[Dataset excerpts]
__________________________________________________

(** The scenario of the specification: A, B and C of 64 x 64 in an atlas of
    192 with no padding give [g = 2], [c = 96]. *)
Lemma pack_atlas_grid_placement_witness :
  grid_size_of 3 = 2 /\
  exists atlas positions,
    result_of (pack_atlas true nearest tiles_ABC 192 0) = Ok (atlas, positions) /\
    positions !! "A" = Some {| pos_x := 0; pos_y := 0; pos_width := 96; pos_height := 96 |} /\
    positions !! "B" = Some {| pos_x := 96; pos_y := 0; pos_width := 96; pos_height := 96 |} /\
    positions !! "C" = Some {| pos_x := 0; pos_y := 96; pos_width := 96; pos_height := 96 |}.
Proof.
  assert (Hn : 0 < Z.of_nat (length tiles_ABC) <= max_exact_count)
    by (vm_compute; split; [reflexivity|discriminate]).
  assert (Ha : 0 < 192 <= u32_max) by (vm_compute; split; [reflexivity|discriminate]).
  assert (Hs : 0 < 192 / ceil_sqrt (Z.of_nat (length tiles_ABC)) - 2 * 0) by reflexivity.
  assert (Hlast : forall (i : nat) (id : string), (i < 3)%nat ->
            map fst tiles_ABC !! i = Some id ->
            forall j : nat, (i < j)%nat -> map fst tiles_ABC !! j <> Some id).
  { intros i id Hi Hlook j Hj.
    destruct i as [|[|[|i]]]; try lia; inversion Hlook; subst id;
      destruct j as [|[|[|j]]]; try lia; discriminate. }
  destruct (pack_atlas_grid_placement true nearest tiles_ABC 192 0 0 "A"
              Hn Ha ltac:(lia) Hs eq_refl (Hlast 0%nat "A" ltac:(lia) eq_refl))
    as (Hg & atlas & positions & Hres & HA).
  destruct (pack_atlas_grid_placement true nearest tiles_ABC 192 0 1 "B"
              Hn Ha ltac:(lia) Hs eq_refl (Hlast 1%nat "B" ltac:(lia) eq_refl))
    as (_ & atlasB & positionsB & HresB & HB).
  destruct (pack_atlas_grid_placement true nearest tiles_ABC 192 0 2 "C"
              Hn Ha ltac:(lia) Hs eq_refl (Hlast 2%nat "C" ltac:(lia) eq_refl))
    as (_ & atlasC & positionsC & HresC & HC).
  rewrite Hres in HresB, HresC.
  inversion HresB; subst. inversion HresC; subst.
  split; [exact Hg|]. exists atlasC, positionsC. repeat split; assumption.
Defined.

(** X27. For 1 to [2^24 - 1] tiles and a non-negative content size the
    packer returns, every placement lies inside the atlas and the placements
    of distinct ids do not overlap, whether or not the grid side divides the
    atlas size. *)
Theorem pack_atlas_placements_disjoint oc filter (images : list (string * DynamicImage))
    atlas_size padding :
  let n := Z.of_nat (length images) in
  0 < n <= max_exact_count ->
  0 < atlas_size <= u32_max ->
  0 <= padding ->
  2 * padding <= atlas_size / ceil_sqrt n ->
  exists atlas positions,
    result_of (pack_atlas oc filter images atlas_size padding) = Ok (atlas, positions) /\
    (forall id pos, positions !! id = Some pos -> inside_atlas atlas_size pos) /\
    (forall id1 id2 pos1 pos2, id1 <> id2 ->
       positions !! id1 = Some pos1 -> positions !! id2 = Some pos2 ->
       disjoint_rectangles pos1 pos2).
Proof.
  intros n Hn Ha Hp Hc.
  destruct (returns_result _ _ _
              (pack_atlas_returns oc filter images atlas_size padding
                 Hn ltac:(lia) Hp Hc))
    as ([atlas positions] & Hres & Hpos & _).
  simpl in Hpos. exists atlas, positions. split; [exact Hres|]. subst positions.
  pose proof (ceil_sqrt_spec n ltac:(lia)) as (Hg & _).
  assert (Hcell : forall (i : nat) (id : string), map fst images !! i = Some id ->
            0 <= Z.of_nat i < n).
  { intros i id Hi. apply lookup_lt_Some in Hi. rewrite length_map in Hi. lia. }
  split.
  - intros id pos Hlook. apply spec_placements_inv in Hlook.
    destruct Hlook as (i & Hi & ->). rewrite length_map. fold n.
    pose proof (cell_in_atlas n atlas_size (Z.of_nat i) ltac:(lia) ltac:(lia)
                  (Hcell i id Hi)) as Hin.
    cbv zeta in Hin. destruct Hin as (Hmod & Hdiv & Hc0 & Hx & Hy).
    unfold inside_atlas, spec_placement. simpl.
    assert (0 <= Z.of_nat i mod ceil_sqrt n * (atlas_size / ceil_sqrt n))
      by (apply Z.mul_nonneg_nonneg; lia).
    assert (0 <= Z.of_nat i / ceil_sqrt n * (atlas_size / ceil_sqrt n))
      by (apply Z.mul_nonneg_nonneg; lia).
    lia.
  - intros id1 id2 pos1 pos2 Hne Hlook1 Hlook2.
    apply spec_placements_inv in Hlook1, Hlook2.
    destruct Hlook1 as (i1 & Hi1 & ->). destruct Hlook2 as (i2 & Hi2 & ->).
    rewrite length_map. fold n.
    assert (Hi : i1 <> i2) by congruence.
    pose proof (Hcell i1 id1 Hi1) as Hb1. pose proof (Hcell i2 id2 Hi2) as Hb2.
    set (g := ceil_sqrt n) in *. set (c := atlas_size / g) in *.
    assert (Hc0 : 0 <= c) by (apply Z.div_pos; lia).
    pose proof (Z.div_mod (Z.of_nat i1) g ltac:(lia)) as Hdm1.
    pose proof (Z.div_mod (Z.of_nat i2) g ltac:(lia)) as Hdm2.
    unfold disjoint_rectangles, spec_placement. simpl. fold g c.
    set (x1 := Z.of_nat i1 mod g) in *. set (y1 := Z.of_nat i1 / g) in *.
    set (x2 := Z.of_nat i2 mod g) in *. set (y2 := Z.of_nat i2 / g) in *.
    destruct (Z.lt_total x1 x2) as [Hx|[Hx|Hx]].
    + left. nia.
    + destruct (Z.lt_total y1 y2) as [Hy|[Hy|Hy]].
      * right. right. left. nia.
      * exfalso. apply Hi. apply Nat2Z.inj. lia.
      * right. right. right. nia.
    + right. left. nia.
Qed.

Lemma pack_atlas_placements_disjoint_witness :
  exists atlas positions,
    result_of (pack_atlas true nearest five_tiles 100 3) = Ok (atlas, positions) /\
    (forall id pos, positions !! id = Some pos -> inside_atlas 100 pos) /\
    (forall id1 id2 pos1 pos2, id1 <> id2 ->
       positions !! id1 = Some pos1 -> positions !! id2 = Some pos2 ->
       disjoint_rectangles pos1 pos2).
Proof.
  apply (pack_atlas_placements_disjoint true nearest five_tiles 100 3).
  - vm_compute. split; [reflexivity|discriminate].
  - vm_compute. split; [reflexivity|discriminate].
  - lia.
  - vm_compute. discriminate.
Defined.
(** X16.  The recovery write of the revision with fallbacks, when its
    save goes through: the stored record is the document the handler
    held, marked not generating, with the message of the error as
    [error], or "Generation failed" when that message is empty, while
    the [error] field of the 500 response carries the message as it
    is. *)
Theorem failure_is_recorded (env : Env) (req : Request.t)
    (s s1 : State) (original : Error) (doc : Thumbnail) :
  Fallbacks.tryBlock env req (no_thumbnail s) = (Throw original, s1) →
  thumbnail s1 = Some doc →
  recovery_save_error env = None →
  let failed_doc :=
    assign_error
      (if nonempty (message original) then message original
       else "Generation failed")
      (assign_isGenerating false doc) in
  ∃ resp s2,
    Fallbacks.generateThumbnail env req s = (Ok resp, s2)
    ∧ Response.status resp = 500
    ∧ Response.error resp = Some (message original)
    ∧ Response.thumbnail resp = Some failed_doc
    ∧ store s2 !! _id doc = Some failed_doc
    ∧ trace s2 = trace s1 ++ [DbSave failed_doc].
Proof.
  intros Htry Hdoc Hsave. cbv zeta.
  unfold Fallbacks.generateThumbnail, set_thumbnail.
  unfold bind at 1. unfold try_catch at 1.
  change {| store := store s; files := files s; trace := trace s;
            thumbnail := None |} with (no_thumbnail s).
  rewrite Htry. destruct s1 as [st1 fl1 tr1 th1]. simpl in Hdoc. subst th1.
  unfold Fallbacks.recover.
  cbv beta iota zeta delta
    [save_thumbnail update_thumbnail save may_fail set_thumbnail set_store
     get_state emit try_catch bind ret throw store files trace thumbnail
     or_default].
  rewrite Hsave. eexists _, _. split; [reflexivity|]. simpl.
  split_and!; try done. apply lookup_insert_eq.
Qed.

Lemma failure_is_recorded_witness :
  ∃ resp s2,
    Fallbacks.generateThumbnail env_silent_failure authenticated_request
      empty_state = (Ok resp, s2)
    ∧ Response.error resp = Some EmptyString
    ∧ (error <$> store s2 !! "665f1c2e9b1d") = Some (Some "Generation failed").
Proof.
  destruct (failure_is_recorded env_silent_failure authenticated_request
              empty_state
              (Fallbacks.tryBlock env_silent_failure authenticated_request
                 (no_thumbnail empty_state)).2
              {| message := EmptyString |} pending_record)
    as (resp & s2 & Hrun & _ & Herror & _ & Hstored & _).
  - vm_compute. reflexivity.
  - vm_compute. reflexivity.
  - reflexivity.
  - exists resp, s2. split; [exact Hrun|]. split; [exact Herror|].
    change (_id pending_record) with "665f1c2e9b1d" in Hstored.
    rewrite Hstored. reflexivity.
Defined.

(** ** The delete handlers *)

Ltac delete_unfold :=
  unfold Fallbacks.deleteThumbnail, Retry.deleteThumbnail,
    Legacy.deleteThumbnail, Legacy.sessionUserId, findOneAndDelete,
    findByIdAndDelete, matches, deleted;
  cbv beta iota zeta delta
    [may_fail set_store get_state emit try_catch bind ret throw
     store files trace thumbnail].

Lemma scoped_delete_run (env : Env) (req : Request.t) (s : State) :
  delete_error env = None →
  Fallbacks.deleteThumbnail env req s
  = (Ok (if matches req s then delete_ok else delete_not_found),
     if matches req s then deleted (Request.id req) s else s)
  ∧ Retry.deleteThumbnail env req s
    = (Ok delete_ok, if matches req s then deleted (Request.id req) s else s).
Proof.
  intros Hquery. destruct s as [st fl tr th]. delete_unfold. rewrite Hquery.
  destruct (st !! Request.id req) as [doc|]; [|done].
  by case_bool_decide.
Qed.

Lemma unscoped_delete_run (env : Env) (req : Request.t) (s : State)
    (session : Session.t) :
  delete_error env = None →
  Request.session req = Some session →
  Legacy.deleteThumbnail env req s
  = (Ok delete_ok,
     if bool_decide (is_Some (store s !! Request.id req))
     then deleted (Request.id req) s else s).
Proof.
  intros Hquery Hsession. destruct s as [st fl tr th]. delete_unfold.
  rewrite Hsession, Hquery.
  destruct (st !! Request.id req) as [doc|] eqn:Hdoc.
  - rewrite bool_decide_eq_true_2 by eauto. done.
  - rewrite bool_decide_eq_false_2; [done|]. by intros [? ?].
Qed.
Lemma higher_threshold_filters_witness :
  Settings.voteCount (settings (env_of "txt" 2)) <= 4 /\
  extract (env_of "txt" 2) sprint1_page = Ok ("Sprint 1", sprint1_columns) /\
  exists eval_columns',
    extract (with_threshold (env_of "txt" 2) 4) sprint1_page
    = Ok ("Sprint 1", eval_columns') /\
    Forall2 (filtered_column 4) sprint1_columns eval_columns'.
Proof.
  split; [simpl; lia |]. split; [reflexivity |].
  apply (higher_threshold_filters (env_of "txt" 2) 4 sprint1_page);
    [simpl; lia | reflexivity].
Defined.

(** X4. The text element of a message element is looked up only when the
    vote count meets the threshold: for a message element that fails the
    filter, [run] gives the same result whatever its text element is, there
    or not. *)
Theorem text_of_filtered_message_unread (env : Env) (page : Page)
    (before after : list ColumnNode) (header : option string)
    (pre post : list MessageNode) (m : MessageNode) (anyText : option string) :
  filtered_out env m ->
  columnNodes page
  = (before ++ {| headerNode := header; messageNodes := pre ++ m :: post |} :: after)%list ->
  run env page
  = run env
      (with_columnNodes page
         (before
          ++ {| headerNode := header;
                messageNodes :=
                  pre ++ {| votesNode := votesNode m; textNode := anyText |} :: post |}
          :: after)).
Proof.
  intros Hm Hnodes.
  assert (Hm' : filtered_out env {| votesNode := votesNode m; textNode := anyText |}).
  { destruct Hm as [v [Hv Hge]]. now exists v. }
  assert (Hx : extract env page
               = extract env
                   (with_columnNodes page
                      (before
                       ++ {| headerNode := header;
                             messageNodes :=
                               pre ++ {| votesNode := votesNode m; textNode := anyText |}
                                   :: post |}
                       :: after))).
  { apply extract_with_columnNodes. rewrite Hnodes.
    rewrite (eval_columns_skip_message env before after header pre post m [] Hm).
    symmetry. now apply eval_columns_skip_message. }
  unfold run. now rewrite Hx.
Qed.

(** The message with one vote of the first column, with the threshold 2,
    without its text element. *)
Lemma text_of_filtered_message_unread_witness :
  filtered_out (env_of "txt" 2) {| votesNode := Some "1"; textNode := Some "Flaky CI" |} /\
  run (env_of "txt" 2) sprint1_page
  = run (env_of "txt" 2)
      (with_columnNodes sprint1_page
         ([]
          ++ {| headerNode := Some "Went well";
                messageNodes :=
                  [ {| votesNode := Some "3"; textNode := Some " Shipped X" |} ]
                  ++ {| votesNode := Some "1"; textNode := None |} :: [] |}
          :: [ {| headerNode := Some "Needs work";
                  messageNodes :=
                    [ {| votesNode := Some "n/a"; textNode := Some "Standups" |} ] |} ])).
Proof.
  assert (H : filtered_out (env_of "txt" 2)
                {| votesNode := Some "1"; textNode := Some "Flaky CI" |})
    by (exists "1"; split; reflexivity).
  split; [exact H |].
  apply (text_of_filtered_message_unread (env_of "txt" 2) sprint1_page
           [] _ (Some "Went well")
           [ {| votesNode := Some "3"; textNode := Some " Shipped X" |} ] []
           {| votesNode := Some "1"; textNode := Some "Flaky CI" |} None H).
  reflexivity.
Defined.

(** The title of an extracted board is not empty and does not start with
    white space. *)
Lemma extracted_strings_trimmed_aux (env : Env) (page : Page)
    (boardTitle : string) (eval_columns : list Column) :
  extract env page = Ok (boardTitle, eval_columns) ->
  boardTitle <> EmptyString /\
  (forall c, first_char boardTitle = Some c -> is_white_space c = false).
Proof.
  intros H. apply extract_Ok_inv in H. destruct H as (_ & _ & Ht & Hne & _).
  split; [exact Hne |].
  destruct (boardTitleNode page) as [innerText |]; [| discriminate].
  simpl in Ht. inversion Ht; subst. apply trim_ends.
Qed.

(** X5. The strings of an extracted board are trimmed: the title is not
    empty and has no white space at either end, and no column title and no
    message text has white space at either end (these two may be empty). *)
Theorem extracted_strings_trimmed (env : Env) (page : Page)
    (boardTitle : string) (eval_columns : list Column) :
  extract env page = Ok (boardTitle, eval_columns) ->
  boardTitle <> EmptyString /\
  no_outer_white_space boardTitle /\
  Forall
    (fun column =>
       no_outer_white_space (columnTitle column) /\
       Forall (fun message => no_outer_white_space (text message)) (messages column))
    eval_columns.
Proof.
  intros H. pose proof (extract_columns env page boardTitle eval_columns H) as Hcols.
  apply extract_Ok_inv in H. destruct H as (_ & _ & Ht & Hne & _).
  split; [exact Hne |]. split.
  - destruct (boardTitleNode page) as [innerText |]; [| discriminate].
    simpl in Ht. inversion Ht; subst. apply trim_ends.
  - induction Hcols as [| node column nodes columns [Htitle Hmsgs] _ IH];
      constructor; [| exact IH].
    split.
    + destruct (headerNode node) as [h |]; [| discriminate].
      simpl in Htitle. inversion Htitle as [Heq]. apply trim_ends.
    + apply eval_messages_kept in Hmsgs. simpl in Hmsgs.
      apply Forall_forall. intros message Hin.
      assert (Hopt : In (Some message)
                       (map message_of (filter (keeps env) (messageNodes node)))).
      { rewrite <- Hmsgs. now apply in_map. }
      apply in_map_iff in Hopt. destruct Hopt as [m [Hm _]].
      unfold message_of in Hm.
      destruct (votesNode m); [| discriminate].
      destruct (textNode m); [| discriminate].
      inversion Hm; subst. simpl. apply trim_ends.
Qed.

__________________________________________________

Exercise brief
Using the entries shown above, reproduce verbatim the lines from the line bearing "intros H. apply" to the line bearing "assert (Hopt : In (Some message)", inclusive.

Result for this task
  intros H. apply extract_Ok_inv in H. destruct H as (_ & _ & Ht & Hne & _).
  split; [exact Hne |].
  destruct (boardTitleNode page) as [innerText |]; [| discriminate].
  simpl in Ht. inversion Ht; subst. apply trim_ends.
Qed.

(** X5. The strings of an extracted board are trimmed: the title is not
    empty and has no white space at either end, and no column title and no
    message text has white space at either end (these two may be empty). *)
Theorem extracted_strings_trimmed (env : Env) (page : Page)
    (boardTitle : string) (eval_columns : list Column) :
  extract env page = Ok (boardTitle, eval_columns) ->
  boardTitle <> EmptyString /\
  no_outer_white_space boardTitle /\
  Forall
    (fun column =>
       no_outer_white_space (columnTitle column) /\
       Forall (fun message => no_outer_white_space (text message)) (messages column))
    eval_columns.
Proof.
  intros H. pose proof (extract_columns env page boardTitle eval_columns H) as Hcols.
  apply extract_Ok_inv in H. destruct H as (_ & _ & Ht & Hne & _).
  split; [exact Hne |]. split.
  - destruct (boardTitleNode page) as [innerText |]; [| discriminate].
    simpl in Ht. inversion Ht; subst. apply trim_ends.
  - induction Hcols as [| node column nodes columns [Htitle Hmsgs] _ IH];
      constructor; [| exact IH].
    split.
    + destruct (headerNode node) as [h |]; [| discriminate].
      simpl in Htitle. inversion Htitle as [Heq]. apply trim_ends.
    + apply eval_messages_kept in Hmsgs. simpl in Hmsgs.
      apply Forall_forall. intros message Hin.
      assert (Hopt : In (Some message)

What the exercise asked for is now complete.